Bayesian analysis of a two-way categorical table incorporating intraclass correlation

It is straightforward to analyze data from a single multinomial table. Specifically, for the analysis of a two-way categorical table, the common chi-squared test of independence between the two variables and maximum likelihood estimators of the cell probabilities are readily available. When the counts in the two-way categorical table are formed from familial data (clusters of correlated data), the common chi-squared test no longer applies. We note that there are several approximate adjustments to the common chi-squared test. For example, Choi and McHugh (Choi, J.W. and McHugh, R.B., 1989, A reduction factor in goodness-of-fit and independence tests for clustered and weighted observations. Biometrics, 45, 979–996.) showed how to adjust the chi-squared statistic for clustered and weighted data. However, our main contribution is the construction and analysis of a Bayesian model which removes all analytical approximations. This is an extension of a standard multinomial-Dirichlet model to include the intraclass correlation associated with the individuals within a cluster.
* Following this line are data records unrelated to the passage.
(* ===== verification/LogMatcher.v ===== *)
(** * Matchers (lib/logmatcher.c)

    Regular expressions are matched by the C library and by PCRE, patterns of file
    names by GLib: they are parameters.  What a matcher does to a message goes
    through an interface, [MatchSink]; [message_sink] is the message of lib/logmsg.c. *)
From S2P Require Import Prelude CString NVTable NVRegistry LogMsgData.

Definition LMF_GLOBAL : Z := 0x0001.
Definition LMF_ICASE : Z := 0x0002.
Definition LMF_MATCH_ONLY : Z := 0x0004.
Definition LMF_NEWLINE : Z := 0x0008.
Definition LMF_UTF8 : Z := 0x0010.
Definition LMF_STORE_MATCHES : Z := 0x0020.
Definition LMF_SUBSTRING : Z := 0x0040.
Definition LMF_PREFIX : Z := 0x0080.
Definition RE_MAX_MATCHES : Z := 256.
Definition REG_EXTENDED : Z := 1.
Definition REG_ICASE : Z := 2.
Definition REG_NEWLINE : Z := 4.
Definition REG_NOSUB : Z := 8.
Definition PCRE_CASELESS : Z := 0x00000001.
Definition PCRE_ANCHORED : Z := 0x00000010.
Definition PCRE_NOTEMPTY : Z := 0x00000400.
Definition PCRE_UTF8 : Z := 0x00000800.
Definition PCRE_NO_UTF8_CHECK : Z := 0x00002000.
Definition PCRE_NEWLINE_ANYCRLF : Z := 0x00500000.
Definition PCRE_ERROR_NOMATCH : Z := -1.
Definition flag_set (flags f : Z) : bool := bool_decide (Z.land flags f <> 0).
Definition slice (value : bytes) (ofs len : Z) : bytes := take (Z.to_nat len) (drop (Z.to_nat ofs) value).

(** ** What matchers do to a message *)

Class MatchSink (M : Type) := {
  sink_is_macro : M -> Z -> outcome bool;
  sink_set_match : M -> Z -> bytes -> outcome M;
  sink_set_match_indirect : M -> Z -> Z -> Z -> Z -> Z -> outcome M;
  sink_clear_matches : M -> outcome M;
  sink_set_named : M -> bytes -> bytes -> outcome M;
  sink_utf8 : M -> bool }.

Definition LF_UTF8 : Z := 0x0001.
(** The registry, the blocks and the message. *)
Record msg_state := mkMS { ms_reg : NVRegistry; ms_store : store; ms_msg : LogMessage }.
Definition log_msg_is_handle_macro (reg : NVRegistry) (handle : Z) : outcome bool :=
  let! flags := nv_registry_get_handle_flags reg handle in Ret (flag_set flags LM_VF_MACRO).
Definition on_msg (s : msg_state) (f : NVRegistry -> store -> LogMessage -> outcome (store * LogMessage)) : outcome msg_state :=
  let! (st, m) := f (ms_reg s) (ms_store s) (ms_msg s) in Ret (mkMS (ms_reg s) st m).
#[export] Instance message_sink (macro : LogMessage -> Z -> bytes) (match_handles : list Z) : MatchSink msg_state := {
  sink_is_macro s handle := log_msg_is_handle_macro (ms_reg s) handle;
  sink_set_match s i value := on_msg s (fun reg st m => log_msg_set_match match_handles reg st m i value);
  sink_set_match_indirect s i ref type ofs len := on_msg s (fun reg st m => log_msg_set_match_indirect (macro m) match_handles reg st m i ref type ofs len);
  sink_clear_matches s := on_msg s (log_msg_clear_matches match_handles);
  sink_set_named s name value := let! (reg, st, m) := log_msg_set_value_by_name (ms_reg s) (ms_store s) (ms_msg s) name value in Ret (mkMS reg st m);
  sink_utf8 s := log_msg_chk_flag (ms_msg s) LF_UTF8 }.

(** ** Strings *)

Definition fold_case (icase : bool) (s : bytes) : bytes := if icase then g_ascii_tolower <$> s else s.
(** The offset of the first occurrence: [strcasestr] and [g_strstr_len]. *)
Definition find_string (icase : bool) (value pattern : bytes) : option Z :=
  let s := up_to_nul value in
  match strstr (fold_case icase s) (fold_case icase pattern) with Some rest => Some (lenZ s - lenZ rest) | None => None end.
Definition strncmp_case (icase : bool) (value pattern : bytes) (n : nat) : bool := strncmp_eq (fold_case icase (up_to_nul value)) (fold_case icase pattern) n.
(** The offset of the match. *)
Definition log_matcher_string_match_string (flags : Z) (pattern value : bytes) : option Z :=
  if bool_decide (lenZ pattern > lenZ value) then None
  else
    let icase := flag_set flags LMF_ICASE in
    if bool_decide (Z.land flags (LMF_SUBSTRING + LMF_PREFIX) = 0) then if strncmp_case icase value pattern (length value) then Some 0 else None
    else if flag_set flags LMF_PREFIX then if strncmp_case icase value pattern (Nat.min (length value) (length pattern)) then Some 0 else None
    else find_string icase value pattern.
Definition log_matcher_string_match (flags : Z) (pattern value : bytes) : bool := bool_decide (log_matcher_string_match_string flags pattern value <> None).

Section matchers.
Context {M : Type} `{MatchSink M}.
(** [log_template_append_format] of the replacement. *)
Variable format : M -> bytes.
We have used a key formula described by Altham (Altham, P.M., 1976, Discrete variable analysis for individuals grouped into families. Biometrika, 63, 263–269.) to incorporate the intraclass correlation. This intraclass correlation varies with the size of the cluster, but we assume that it is the same for all clusters of the same size for the same variable. We use Markov chain Monte Carlo methods to fit our model, and to make posterior inference about the intraclass correlations and the cell probabilities. Also, using Monte Carlo integration with a binomial importance function, we obtain the Bayes factor for a test of no association. To demonstrate the performance of the alternative test and estimation procedure, we have used data on activity limitation status and age from the National Health Interview Survey and a simulation study.